Turkey’s bonds rose after an index that the central bank uses to measure the lira’s strength signaled the currency is overvalued, fueling speculation of an interest rate cut this month. The lira erased gains.
Yields on two-year benchmark notes extended this year’s drop to 40 basis points, the steepest slide among 18 major emerging markets, after the Real Effective Exchange Rate Index surpassed a threshold today that central bank Governor Erdem Basci said could result in policy action.
“If the lira retains its current levels, the REER may stay above 120 in February,” Ali Cakiroglu, a strategist at HSBC Asset Management in Istanbul, wrote in an e-mailed note. “The possibility of a new cut in overnight borrowing rates is intact.”
Yields on two-year notes fell six basis points, or 0.06 percentage point, at 5.78 percent, the lowest level on a closing basis since Dec. 17. The lira wiped out an earlier advance of as much as 0.2 percent against the dollar and traded little changed at 1.7615 by 5:36 p.m. in Istanbul.
The REER, which monitors the lira against Turkey’s trade partners, rose to 120.16 in January from 118.08 in December, according to central bank data. A reading of 120 or above signals excessive currency strength. Turkey’s rate-setting meeting is scheduled for Feb. 19.

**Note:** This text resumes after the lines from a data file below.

(** C1 fails as stated: with the jump count at 0, a press made while
    airborne and outside coyote time is not dropped but consumed as an air
    jump on the next tick.  Here the character is never on the ground nor in
    coyote time, a tick takes place 250 ms after the press, and yet the jump
    count has become 1 and the first tick wrote the vertical velocity. *)
Lemma airborne_press_is_air_jump :
  jumpRequested pressedInAir = true
  /\ jumpCount pressedInAir = 0%Z
  /\ noSpacePress twoFrames = true
  /\ everyTick airborneOutsideCoyote twoFrames pressedInAir
  /\ Exists (expiresPress (jumpBufferTime pressedInAir)) twoFrames
  /\ jumpCount (run twoFrames pressedInAir) = 1%Z
  /\ Vector3.y (body_velocity pressedInAir) = 0
  /\ Vector3.y (body_velocity (Player_update (clockAt 1010) (1 / 120) pressedInAir))
     = jumpForce * (9 / 10).
Proof.
  assert (Hair : let q := trackGround (clockAt 1010) pressedInAir in
                 jumpRequested q = true
                 /\ now_update (clockAt 1010) - jumpBufferTime q < jumpBufferWindow
                 /\ jumpCooldown <= now_jump (clockAt 1010) - lastJumpTime q
                 /\ canFirstJump (now_jump (clockAt 1010)) q = false
                 /\ (jumpCount q < maxJumps q)%Z).
  { repeat split; jump_eval; try reflexivity; unfold_tuning; lra. }
  destruct Hair as (A1 & A2 & A3 & A4 & A5).
  destruct (air_jump_tick (clockAt 1010) (1 / 120) pressedInAir A1 A2 A3 A4 A5)
    as (Hc & Hy & _ & Hr).
  destruct (Player_update_ground (clockAt 1010) (1 / 120) pressedInAir)
    as (Hg & Hb & Hl & _).
  set (p1 := Player_update (clockAt 1010) (1 / 120) pressedInAir) in *.
  assert (Hland : landing p1 = false) by (unfold landing; rewrite Hb; reflexivity).
  repeat split; try reflexivity.
  - exact A4.
  - unfold airborneOutsideCoyote; cbn [step]; fold p1.
    rewrite canFirstJump_trackGround, Hb, Hg, Hl; cbn; num_decide; reflexivity.
  - unfold twoFrames; apply Exists_cons_tl, Exists_cons_hd.
    cbn; unfold jumpBufferWindow; lra.
  - cbn [twoFrames run step]; fold p1.
    rewrite (idle_tick _ _ p1 Hr Hland), Hc; reflexivity.
  - exact Hy.
Qed.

A “measured rate cut to the interest rate corridor or policy rate is possible if the real effective exchange rate appreciates excessively,” Basci said Jan. 29. The lira gained 1.3 percent this year against the dollar, extending last year’s 6 percent appreciation, and 1.2 percent against the euro.
Basci has used an interest-rate corridor since October 2011 to adjust borrowing rates and manage capital flows.
“If the REER exceeds 130, the central bank will consider more radical interest rate cuts at the lower band and other measures,” Ercan Erguzel, an economist at Denizbank AS (DENIZ) in Istanbul, said in e-mailed comments.
Basci cut the overnight lending and borrowing rates by 25 basis points on Jan. 22 and raised reserve requirements for lenders to curb credit growth that had started to grow “faster than envisaged, amid accelerating capital inflows,” policy makers said in a statement.
One-year interest-rate swaps, which indicate investor expectations of borrowing costs, fell three basis points to 6.54 percent today.
“Based on the current exchange rate and credit outlook, we are expecting 25 basis points reduction in the lower band of the corridor and one percentage point increase in lira reserve requirements,” Gizem Oztok Altinsac, an economist at Garanti Investment in Istanbul, said in an e-mailed note.